Minerva is the **hardware platform** for cf-voice. As `circuitforge_core.voice` matures:

- `cf_voice.io` (STT/TTS) → replaces the ad hoc Whisper/Piper calls in `voice_server.py`
- `cf_voice.context` (parallel classifier) → augments Mycroft Precise with tone/environment detection
- `cf_voice.telephony` → future: Minerva as an always-on household linnet node

Minerva hardware + cf-voice software = the CF reference voice assistant stack.

---

## Roadmap

See Forgejo milestones on this repo.

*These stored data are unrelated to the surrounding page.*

(** * ECO-pytorch: the training harness of [main.py]

    A shallow embedding of [main.py]: weight-transplant resolution
    ([init_ECO], [init_C3DRes18] and the gap fill of [main]), the
    learning-rate schedule, the training and evaluation loops, the metric
    accumulator, the checkpoint store and the control flow of [main].

    Floating-point numbers are idealised as real numbers.  Python
    dictionaries keyed by strings are finite maps.  Exceptions are the
    left summand of a result type. *)

From Stdlib Require Import Reals Lra Lia ZArith List String Ascii DecimalString
  DecimalZ DecimalPos.
From stdpp Require Import gmap strings list fin_maps.
Import ListNotations.

Local Open Scope string_scope.
Local Open Scope list_scope.

(** ** Exceptions and fallible computations *)

Inductive exn : Type :=
| ValueError (msg : string)
| KeyError (key : string)
| IndexError
| UnboundLocalError (var : string)
| ZeroDivisionError
| RuntimeError (msg : string)
| FileNotFoundError (path : string)
| URLError (url : string).

Definition result (A : Type) : Type := exn + A.

Definition ok {A} (a : A) : result A := inr a.
Definition raise {A} (e : exn) : result A := inl e.

Definition rbind {A B} (c : result A) (k : A → result B) : result B :=
  match c with
  | inl e => inl e
  | inr a => k a
  end.

Notation "x <- c ;; k" := (rbind c (fun x => k))
  (at level 100, c at next level, right associativity, only parsing).

(** [for x in xs: acc = f(acc, x)], up to the first exception. *)
Fixpoint foldM {A B} (f : A → B → result A) (a : A) (xs : list B) : result A :=
  match xs with
  | [] => ok a
  | x :: xs' => a' <- f a x ;; foldM f a' xs'
  end.

(** A computation that may also change a state of type [S]: the state comes
    back whether or not an exception was raised. *)
Definition pbind {S A B} (c : S → S * result A) (k : A → S → S * result B)
  : S → S * result B :=
  λ w, match c w with
       | (w', inl e) => (w', inl e)
       | (w', inr a) => k a w'
       end.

High-level:

1. **Alpha — Server-side pipeline** — Whisper + Precise + Piper working end-to-end on Heimdall
2. **Beta — Edge wake word** — wake word on K210 or ESP32-S3; audio only streams post-wake
3. **Hardware v1** — documented reference build; buying guide; assembly instructions
4. **cf-voice integration** — Minerva uses cf_voice modules from circuitforge-core
5. **Platform** — multiple hardware targets; custom PCB design

---

## Related

- `cf-voice` module design: `circuitforge-plans/circuitforge-core/2026-04-06-cf-voice-design.md`
- `linnet` product: real-time tone annotation, will eventually embed Minerva as a hardware node
- Heimdall server: primary dev/deployment target (10.1.10.71 on LAN)